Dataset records
-----

(** * LLM usage tracker UI: session gateway, access gate, query planner
      and analytics normalizer

    A shallow embedding of the client-side core of the dashboard:

    - [Js]: the fragment of JavaScript values and operators the pages use
      (property reads, [||], truthiness, object literals, [Array.map]);
    - [Gateway]: the two axios interceptors of [services/api.ts];
    - [AccessGate]: the [ProtectedRoute] component;
    - [DateFns]: the [Date] object and the date-fns helpers the pages call;
    - [Planner]: [calculateDateRange] and the parameter sets built by
      [loadAnalytics] and [loadEvents];
    - [Normalizer]: the two response transforms (Dashboard and Analytics);
    - [Dashboard]: the page state, [loadAnalytics] as a state transition,
      the render switch and the category shares read in exact arithmetic;
    - [Binary64], [Charts]: the Number type of the engine and the category
      shares as the page computes them.

    The numbers of a payload only pass through the normalizer; there they are
    exact rationals ([Qc]), as JSON carries finite decimals. Where the page
    does arithmetic of its own, in the category shares, numbers are IEEE 754
    binary64 ([Binary64]). *)

From Stdlib Require Import ZArith QArith Qcanon Lia.
From Stdlib Require SpecFloat.
From stdpp Require Import base strings gmap list pretty.

Local Open Scope Z_scope.
Set Warnings "-register-all".

(* ================================================================== *)
(** * JavaScript values *)

Module Js.

(** A JSON value as [JSON.parse] delivers it, plus [undefined], which a
    read of a missing property produces. An object keeps its entries in
    insertion order, as [Object.entries] enumerates them. *)
Inductive value : Type :=
| VUndefined
| VNull
| VBool (b : bool)
| VNum (n : Qc)
| VStr (s : string)
| VArr (items : list value)
| VObj (entries : list (string * value)).

(** What a [throw] carries: an axios error has a [message] and, when the
    server answered, a [response] with its status and body. A [TypeError]
    raised by the runtime has only a message. *)
Record response := Response { status : Z; data : value }.
Record error := Error { err_response : option response; err_message : string }.

Inductive result (A : Type) : Type :=
| Ok (a : A)
| Throw (e : error).
Arguments Ok {A} a.
Arguments Throw {A} e.

Definition bind {A B} (r : result A) (k : A -> result B) : result B :=
  match r with
  | Ok a => k a
  | Throw e => Throw e
  end.

Definition TypeError (msg : string) : error := Error None msg.

Definition num (z : Z) : value := VNum (Qc_of_Z z).

(** ToBoolean. *)
Definition truthy (v : value) : bool :=
  match v with
  | VUndefined | VNull => false
  | VBool b => b
  | VNum n => negb (bool_decide (n = Qc_of_Z 0))
  | VStr s => negb (bool_decide (s = ""))
  | VArr _ | VObj _ => true
  end.

(** [a || b] *)
Definition or (a b : value) : value := if truthy a then a else b.

Fixpoint assoc (k : string) (entries : list (string * value)) : value :=
  match entries with
  | [] => VUndefined
  | (k', v) :: rest => if bool_decide (k = k') then v else assoc k rest
  end.

(** [v.k]: a read on [undefined] or [null] throws; a primitive or an array
    has none of the data properties the pages read. *)
Definition get (v : value) (k : string) : result value :=
  match v with
  | VUndefined => Throw (TypeError "Cannot read properties of undefined")
  | VNull => Throw (TypeError "Cannot read properties of null")
  | VObj entries => Ok (assoc k entries)
  | _ => Ok VUndefined
  end.

(** [v?.k] *)
Definition get_opt (v : value) (k : string) : value :=
  match v with
  | VObj entries => assoc k entries
  | _ => VUndefined
  end.

(** [o.k = v] on an object: an existing key keeps its place. *)
Fixpoint set_entry (k : string) (v : value) (entries : list (string * value))
  : list (string * value) :=
  match entries with
  | [] => [(k, v)]
  | (k', v') :: rest =>
      if bool_decide (k = k') then (k, v) :: rest
      else (k', v') :: set_entry k v rest
  end.

(** [{...a, ...b}] on entry lists. *)
Definition spread (a b : list (string * value)) : list (string * value) :=
  fold_left (fun acc kv => set_entry (fst kv) (snd kv) acc) b a.

Fixpoint mapM {A B} (f : A -> result B) (l : list A) : result (list B) :=
  match l with
  | [] => Ok []
  | x :: rest =>
      bind (f x) (fun y => bind (mapM f rest) (fun ys => Ok (y :: ys)))
  end.

(** [v.map(f)]: only an array has the method. *)
Definition array_map (v : value) (f : value -> result value) : result value :=
  match v with
  | VArr items => bind (mapM f items) (fun ys => Ok (VArr ys))
  | VUndefined => Throw (TypeError "Cannot read properties of undefined")
  | VNull => Throw (TypeError "Cannot read properties of null")
  | _ => Throw (TypeError "map is not a function")
  end.

(** A string or [null], as [localStorage.getItem] and optional string
    fields deliver it. *)
Definition truthy_str (s : option string) : bool :=
  match s with
  | Some s => negb (bool_decide (s = ""))
  | None => false
  end.

End Js.

#[global] Instance result_bind : MBind Js.result := fun _ _ k r => Js.bind r k.
#[global] Instance result_ret : MRet Js.result := fun _ a => Js.Ok a.

(* ================================================================== *)
(** * Request gateway: [services/api.ts] *)

Module Gateway.
Import Js.

(** The browser state the interceptors touch. *)
Record browser := Browser {
  localStorage : gmap string string;
  location_href : string
}.

(** The part of an axios request config the interceptor can change, and
    what it carries along. *)
Record config := Config {
  url : string;
  params : value;
  headers : gmap string string
}.
(** * uvcclient: the NVR remote-control client (nvr.py) and its CLI (main.py)

    A shallow embedding of [uvcclient/nvr.py] and of the alert branch of
    [uvcclient/main.py].  Python values are an inductive type, HTTP traffic
    and printing are events of a trace threaded through a state-and-exception
    monad, and the NVR is a transition function on an abstract server state.

    The source runs under Python 2 and Python 3 (see its "Python3
    compatibility" imports); where the two differ (the [/] operator, ordering
    of values of different types) the embedding takes the interpreter as a
    parameter. *)

From Stdlib Require Import ZArith QArith List String Ascii Bool Lia.
From Stdlib Require Import DecimalString.
Import ListNotations.

Local Open Scope string_scope.
Local Open Scope Z_scope.

Set Warnings "-register-all".

(** ** Python values *)

Inductive python := Py2 | Py3.

(** A float as [json.loads] can produce it: a finite value (a double is a
    dyadic rational, and Python compares floats and ints exactly), an
    infinity or NaN. *)
Inductive pyfloat :=
| FFinite (q : Q)
| FInf (negative : bool)
| FNaN.

(** The values [json.loads] returns: dictionaries keep insertion order and
    have string keys. *)
Inductive pyval :=
| PyNone
| PyBool (b : bool)
| PyInt (n : Z)
| PyFloat (f : pyfloat)
| PyStr (s : string)
| PyList (l : list pyval)
| PyDict (d : list (string * pyval)).

Inductive exn :=
| Invalid (msg : string)
| NotAuthorized (msg : string)
| NvrError (msg : string)
| CameraConnectionError (msg : string)
| OSError
| HTTPException (msg : string)
| KeyError
| IndexError
| TypeError
| ValueError
| AttributeError
| ZlibError.

Inductive result (A : Type) :=
| Ok (a : A)
| Raise (e : exn).
Arguments Ok {A} a.
Arguments Raise {A} e.

(** *** Dictionaries *)

Fixpoint dict_get {A} (k : string) (d : list (string * A)) : option A :=
  match d with
  | [] => None
  | (k', v) :: d' => if String.eqb k k' then Some v else dict_get k d'
  end.

(** [d[k] = v]: an existing key keeps its place, a new one goes last. *)
Fixpoint dict_set {A} (k : string) (v : A) (d : list (string * A)) : list (string * A) :=
  match d with
  | [] => [(k, v)]
  | (k', v') :: d' =>
      if String.eqb k k' then (k', v) :: d' else (k', v') :: dict_set k v d'
  end.

(** [dict(pairs)]: later pairs overwrite earlier ones. *)
Definition dict_of_pairs {A} (pairs : list (string * A)) : list (string * A) :=
  fold_left (fun d kv => dict_set (fst kv) (snd kv) d) pairs [].

(** *** Equality, truth and order *)

(** The numeric value behind [bool], [int] and [float]. *)
Definition py_num (v : pyval) : option pyfloat :=
  match v with
  | PyBool b => Some (FFinite (inject_Z (if b then 1 else 0)))
  | PyInt n => Some (FFinite (inject_Z n))
  | PyFloat f => Some f
  | _ => None
  end.
(** X3 (all Jinja templates of [qwen.py], no assistant turn).  A render has
    no generation span exactly when the conversation holds no assistant
    message: user, system and tool turns, the header and the generation prompt
    never produce one, and every assistant turn produces at least one. *)
Theorem no_span_iff_no_assistant (T : Context -> result (list block))
    (ctx : Context) (out : string) (spans : list Span) :
  In T (jinja_templates tojson) ->
  render (T ctx) = Ok (out, spans) ->
  (spans = [] <-> forall m, In m (messages ctx) -> role m <> "assistant").
Proof.
  intros HT H. destruct (render_span_texts _ _ _ H) as [bs [Hbs Ht]].
  rewrite <- no_assistant_iff.
  assert (Hs : spans = [] <-> span_texts out spans = []).
  { rewrite <- !length_zero_iff_nil, span_texts_length. reflexivity. }
  rewrite Hs, Ht. clear Hs Ht H.
  assert (H25 : forall d, qwen2_5 tojson d ctx = Ok bs ->
            (generation_texts bs = [] <-> filter is_assistant (messages ctx) = [])).
  { intros d Hd. rewrite (qwen2_5_generation_texts tojson d ctx bs Hd).
    unfold qwen2_5_targets. split.
    - intros E. destruct (filter is_assistant (messages ctx)) as [|m l]; [reflexivity|].
      simpl in E. apply app_eq_nil in E. destruct E as [E _].
      now apply qwen2_5_targets_of_nonempty in E.
    - intros ->. reflexivity. }
  simpl in HT. destruct HT as [<- | [<- | [<- | [<- | [<- | []]]]]];
    try (eapply H25; exact Hbs).
  rewrite (qwen3_generation_texts tojson ctx bs Hbs). unfold qwen3_targets.
  rewrite <- filter_iterations_nil. split.
  - intros E. now apply map_eq_nil in E.
  - intros ->. reflexivity.
Qed.

End TargetTheorems.

Lemma qwen3_spans_are_assistant_turns_witness :
  exists out spans,
    render (QWEN3_TEMPLATE sample_tojson (sample_context sample_tool_conversation))
    = Ok (out, spans)
    /\ span_texts out spans
       = qwen3_targets sample_tojson sample_tool_conversation
    /\ List.length spans = 2
    /\ spans = [(29, 180); (279, 335)]
    /\ exists h,
         spans = piece_spans 0
                   (qwen3_layout sample_tojson
                      (sample_context sample_tool_conversation) h).
Proof.
  eexists _, _. split; [vm_compute; reflexivity|].
  match goal with |- span_texts ?o ?s = _ /\ _ =>
    pose proof (qwen3_spans_are_assistant_turns sample_tojson
                  (sample_context sample_tool_conversation) o s) as H
  end.
  destruct H as [H1 [H2 [_ [h [_ [_ H4]]]]]]; [vm_compute; reflexivity|].
  split; [exact H1|]. split; [reflexivity|]. split; [reflexivity|].
  exists h. exact H4.
Defined.

Lemma qwen2_5_spans_are_assistant_bodies_witness :
  exists out spans,
    render (QWEN2_5_TEMPLATE sample_tojson (sample_context sample_tool_conversation))
    = Ok (out, spans)
    /\ span_texts out spans
       = [nl ++ tool_call_text "search" (dq ++ "{}" ++ dq);
          nl ++ tool_call_text "add" "{}";
          im_end ++ nl;
          "done" ++ im_end ++ nl]
    /\ spans = [(148, 211); (211, 269); (269, 280); (401, 416)]
    /\ exists h,
         spans = piece_spans 0
                   (qwen2_5_layout sample_tojson
                      (sample_context sample_tool_conversation) h).
Proof.
  eexists _, _. split; [vm_compute; reflexivity|].
  match goal with |- span_texts ?o ?s = _ /\ _ =>
    pose proof (qwen2_5_spans_are_assistant_bodies sample_tojson
                  (QWEN2_5_TEMPLATE sample_tojson)
                  (sample_context sample_tool_conversation) o s) as H
  end.
  destruct H as [H1 [_ [d [h [_ [_ [_ H4]]]]]]];
    [left; reflexivity | vm_compute; reflexivity |].
  split; [exact H1|]. split; [reflexivity|].
  exists h. exact H4.
Defined.

Lemma no_span_iff_no_assistant_witness :
  let ctx := sample_context [sample_message "system" "s"; sample_message "user" "q";
                             sample_message "tool" "r"] in
  exists out,
    render (QWEN3_TEMPLATE sample_tojson ctx) = Ok (out, [])
    /\ forall m, In m (messages ctx) -> role m <> "assistant".
Proof.
  intros ctx. eexists. split; [vm_compute; reflexivity|].
  eapply (proj1 (no_span_iff_no_assistant sample_tojson
                   (QWEN3_TEMPLATE sample_tojson) ctx _ []
                   ltac:(simpl; do 4 right; left; reflexivity)
                   ltac:(vm_compute; reflexivity))).
  reflexivity.
Defined.
(** * Relationship Garden: the Decay Engine

    A shallow embedding of [backend/app/core/decay.py] and of the part of
    [backend/app/core/config.py] it reads, with the properties the
    specification states about them.

    Numbers.  A Python [float] is modelled by a real number: arithmetic is
    exact, and only finite values exist.  What the source can observe of
    binary64 beyond that is kept: [math.exp] raises [OverflowError] when its
    result leaves the binary64 range, [math.log] raises [ValueError] outside
    its domain, and [/] raises [ZeroDivisionError] on a zero divisor.
    Products and quotients are taken exactly, so an intermediate product or
    quotient that would itself leave the binary64 range (overflow to
    infinity, underflow to zero) is outside the model; the theorems that
    could reach that region carry a bound that keeps them out of it
    ([Spec.in_float_range], a health score at most 1).

    Time.  A [datetime] is its wall-clock reading in microseconds since
    0001-01-01T00:00:00 together with an optional fixed UTC offset
    ([tzinfo]); a [timedelta] is a number of microseconds. *)

From Stdlib Require Import Reals Lra Lia ZArith String.
From stdpp Require Import base strings gmap.

Open Scope R_scope.

(** ** Python runtime *)

Module Py.

Inductive exc : Type :=
  | OverflowError
  | ValueError
  | ZeroDivisionError
  | TypeError.

(** The outcome of evaluating an expression: a value, or a raised
    exception that propagates through the rest of the function body. *)
Inductive result (A : Type) : Type :=
  | Ok (a : A)
  | Raise (e : exc).
(** * table-extract: the table geometry engine and the style mapper

    A shallow embedding of [tags/table.py] and [attribute.py].

    Conventions of the embedding.
    - A Python [str] is a [string]; every character counts for one
      position, and the character classes used by [lower], [strip] and
      the pattern [\w] are those of ASCII text.
    - Line counts, character counts and widths are natural numbers.
    - A Python object that is mutated in place becomes a value that the
      operation returns; every cell of a table is an object of its own.
    - A computation that may raise returns an [option] (table side, where
      the only exception is the [ValueError] of [max] on an empty
      sequence) or an [outcome] (style side, where the kind of the
      exception decides who catches it). *)

From Stdlib Require Import ZArith Ascii String.
From stdpp Require Import base option list strings.

Local Open Scope nat_scope.

(** ** Python string operations used by the table engine *)

Module Str.

Definition nl : ascii := "010"%char.
Definition space : ascii := " "%char.

(** The string of one line break. *)
Definition NL : string := String nl EmptyString.

(** [len(s)] *)
Definition len (s : string) : nat := String.length s.

(** [s.split(sep)] for a separator of one character. *)
Fixpoint split (sep : ascii) (s : string) : list string :=
  match s with
  | EmptyString => [EmptyString]
  | String c s' =>
      if Ascii.eqb c sep then EmptyString :: split sep s'
      else match split sep s' with
           | h :: t => String c h :: t
           | [] => [String c EmptyString]
           end
  end.

(** [sep.join(l)] *)
Fixpoint join (sep : string) (l : list string) : string :=
  match l with
  | [] => EmptyString
  | [x] => x
  | x :: rest => x +:+ sep +:+ join sep rest
  end.

(** [n * " "] *)
Fixpoint spaces (n : nat) : string :=
  match n with
  | 0 => EmptyString
  | S n' => String space (spaces n')
  end.

(** [c in s] for one character. *)
Fixpoint contains (c : ascii) (s : string) : bool :=
  match s with
  | EmptyString => false
  | String c' s' => Ascii.eqb c' c || contains c s'
  end.

(** [s1 == s2] *)
Definition eqb (s1 s2 : string) : bool := String.eqb s1 s2.

(** ASCII character classes. *)
Definition in_range (lo hi : nat) (c : ascii) : bool :=
  let n := nat_of_ascii c in (lo <=? n) && (n <=? hi).
Definition is_upper (c : ascii) : bool := in_range 65 90 c.
Definition is_lower (c : ascii) : bool := in_range 97 122 c.
Definition is_digit (c : ascii) : bool := in_range 48 57 c.

(** The whitespace that [strip] removes: tab to carriage return, the four
    separators 28 to 31, and the space. *)
Definition is_space (c : ascii) : bool :=
  in_range 9 13 c || in_range 28 32 c.

(** The class [\w]: letters, digits and the underscore. *)
Definition is_word (c : ascii) : bool :=
  is_upper c || is_lower c || is_digit c || Ascii.eqb c "_"%char.

(** [s.lower()] *)
Definition lower_char (c : ascii) : ascii :=
  if is_upper c then ascii_of_nat (nat_of_ascii c + 32) else c.
Fixpoint lower (s : string) : string :=
  match s with
  | EmptyString => EmptyString
  | String c s' => String (lower_char c) (lower s')
  end.

(** [s.strip()] *)
Fixpoint lstrip (s : string) : string :=
  match s with
  | EmptyString => EmptyString
  | String c s' => if is_space c then lstrip s' else s
  end.
Fixpoint rstrip (s : string) : string :=
  match s with
  | EmptyString => EmptyString
  | String c s' =>
      match rstrip s' with
      | EmptyString => if is_space c then EmptyString else String c EmptyString
      | r => String c r
      end
  end.
Definition strip (s : string) : string := rstrip (lstrip s).

(** [s.split(sep, 1)] for a string that contains the separator: the text
    before its first occurrence and the text after it. *)
Fixpoint split_once (sep : ascii) (s : string) : string * string :=
  match s with
  | EmptyString => (EmptyString, EmptyString)
  | String c s' =>
      if Ascii.eqb c sep then (EmptyString, s')
      else let '(a, b) := split_once sep s' in (String c a, b)
  end.

(** [s.startswith(p)] *)
Fixpoint startswith (p s : string) : bool :=
  match p, s with
  | EmptyString, _ => true
  | String a p', String b s' => Ascii.eqb a b && startswith p' s'
  | String _ _, EmptyString => false
  end.

(** [s.replace(old, new)] for a non-empty [old]: occurrences are replaced
    from the left and do not overlap; [skip] counts the characters of the
    occurrence just replaced that are still to be passed over. *)
Fixpoint replace_from (skip : nat) (old new s : string) : string :=
  match s with
  | EmptyString => EmptyString
  | String c s' =>
      match skip with
      | S k => replace_from k old new s'
      | 0 =>
          if startswith old s
          then new +:+ replace_from (String.length old - 1) old new s'
          else String c (replace_from 0 old new s')
      end
  end.
Definition replace (old new s : string) : string := replace_from 0 old new s.

(** The longest prefix of characters of a class, and the rest. *)
Fixpoint span (p : ascii -> bool) (s : string) : string * string :=
  match s with
  | EmptyString => (EmptyString, EmptyString)
  | String c s' =>
      if p c then let '(a, b) := span p s' in (String c a, b)
      else (EmptyString, s)
  end.
(** C10, where the code departs from it: on a client without server (a new
    one, or one whose restarts were given up after six crashes) [sendRequest]
    registers the callback and then [service()] starts the server, which
    installs an empty table.  When the start fails, the rejection handler finds
    no callback, and nothing that happens later calls it: the promise of the
    request is never rejected. *)
Theorem lazy_start_loses_callback :
  let err := VError (External "spawn ENOENT") in
  let s := execute host291 "quickinfo" "a" 10 (new 0) in
  let sessions := [(100, 900); (1000, 1900); (2000, 2900);
                   (3000, 3900); (4000, 4900); (5000, 5900)] in
  let gaveUp := crashes host291 sessions (ensureServiceStarted host291 (new 0)) in
  let s2 := execute host291 "quickinfo" "a" 7000 gaveUp in
  (reactions s
   = [{| serverRequest :=
           {| Proto.seq := 0; Proto.command := "quickinfo"; Proto.arguments := "a" |};
         waitsOn := OnServicePromise |}]
   /\ promises s = 1%nat
   /\ callbacks s = CallbackMap.new
   /\ heldPromises s = []
   /\ effects (runReaction 0 (Rejected err) s) = effects s
   /\ (forall turns, filter (callsPromise 0) (effects (run turns s)) = []))
  /\ (servicePromise gaveUp = None
      /\ lastError gaveUp = None
      /\ nth_error (reactions s2) 12
         = Some {| serverRequest :=
                     {| Proto.seq := 2; Proto.command := "quickinfo";
                        Proto.arguments := "a" |};
                   waitsOn := OnServicePromise |}
      /\ promises s2 = 1%nat
      /\ heldPromises s2 = []
      /\ effects (runReaction 12 (Rejected err) s2) = effects s2
      /\ (forall turns, filter (callsPromise 0) (effects (run turns s2)) = [])).
Proof.
  cbv zeta. split.
  - split; [vm_compute; reflexivity|]. split; [vm_compute; reflexivity|].
    split; [vm_compute; reflexivity|]. split; [vm_compute; reflexivity|].
    split; [vm_compute; reflexivity|].
    intros turns. rewrite abandoned_never_called.
    + vm_compute. reflexivity.
    + split; [vm_compute; lia | vm_compute; tauto].
  - split; [vm_compute; reflexivity|]. split; [vm_compute; reflexivity|].
    split; [vm_compute; reflexivity|]. split; [vm_compute; reflexivity|].
    split; [vm_compute; reflexivity|]. split; [vm_compute; reflexivity|].
    intros turns. rewrite abandoned_never_called.
    + vm_compute. reflexivity.
    + split; [vm_compute; lia | vm_compute; tauto].
Qed.

(** ** Cancelling a request that was sent *)



(** ** Sequence numbers and the server they are sent to *)

(** C6, where the code departs from it: on a client without server the first
    request takes its number, 0, from the queue of the constructor; sending it
    starts the server, and [startService] installs a new queue, from which the
    second request takes 0 again.  Both requests wait on the promise of that
    one start and are written to the one process it gives, so this session
    receives the sequence number 0 twice.  The response to the first request
    then finds the callback of the second under 0 and resolves the promise of
    the second request; the promise of the first is never settled. *)
Theorem session_receives_seq_twice :
  let quickinfo :=
    {| Proto.seq := 0; Proto.command := "quickinfo"; Proto.arguments := "a" |} in
  let completions :=
    {| Proto.seq := 0; Proto.command := "completions"; Proto.arguments := "b" |} in
  let s := run [(host291, Execute "quickinfo" "a" 10);
                (host291, Execute "completions" "b" 11)] (new 0) in
  let started := run [(host291, ForkCallback None false 20);
                      (host291, Continue 0 Fulfilled);
                      (host291, Continue 0 Fulfilled)] s in
  let response := {| Proto.request_seq := 0; Proto.success := true;
                     Proto.body := Some "info about a"; Proto.message := None |} in
  let answered := Reader_deliver host291 (Proto.IsResponse response) started in
  reactions s
  = [{| serverRequest := quickinfo; waitsOn := OnServicePromise |};
     {| serverRequest := completions; waitsOn := OnServicePromise |}]
  /\ RequestQueue.sequenceNumber (requestQueue s) = 1
  /\ CallbackMap.callbacks (callbacks s) = [(0, {| promise := 1; start := 11 |})]
  /\ filter isServerTraffic (effects started)
     = [LogInfo "Using tsserver from"; LogInfo "Started TSServer";
        ChildWrite quickinfo; ChildWrite completions]
  /\ filter isCallback (effects answered)
     = [Call_c {| promise := 1; start := 11 |} (VResponse response)]
  /\ (forall turns, filter (callsPromise 0) (effects (run turns answered)) = []).
Proof.
  cbv zeta.
  split; [vm_compute; reflexivity|]. split; [vm_compute; reflexivity|].
  split; [vm_compute; reflexivity|]. split; [vm_compute; reflexivity|].
  split; [vm_compute; reflexivity|].
  intros turns. rewrite abandoned_never_called.
  - vm_compute. reflexivity.
  - split; [vm_compute; lia | vm_compute; intuition discriminate].
Qed.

-----

:: WHAT NEEDS TO BE DONE ::
Could you return exactly the lines above from the line with "no generation span" to the line with "intros HT H.", both included, and nothing else?

:: YOUR RESPONSE ::
    no generation span exactly when the conversation holds no assistant
    message: user, system and tool turns, the header and the generation prompt
    never produce one, and every assistant turn produces at least one. *)
Theorem no_span_iff_no_assistant (T : Context -> result (list block))
    (ctx : Context) (out : string) (spans : list Span) :
  In T (jinja_templates tojson) ->
  render (T ctx) = Ok (out, spans) ->
  (spans = [] <-> forall m, In m (messages ctx) -> role m <> "assistant").
Proof.
  intros HT H. destruct (render_span_texts _ _ _ H) as [bs [Hbs Ht]].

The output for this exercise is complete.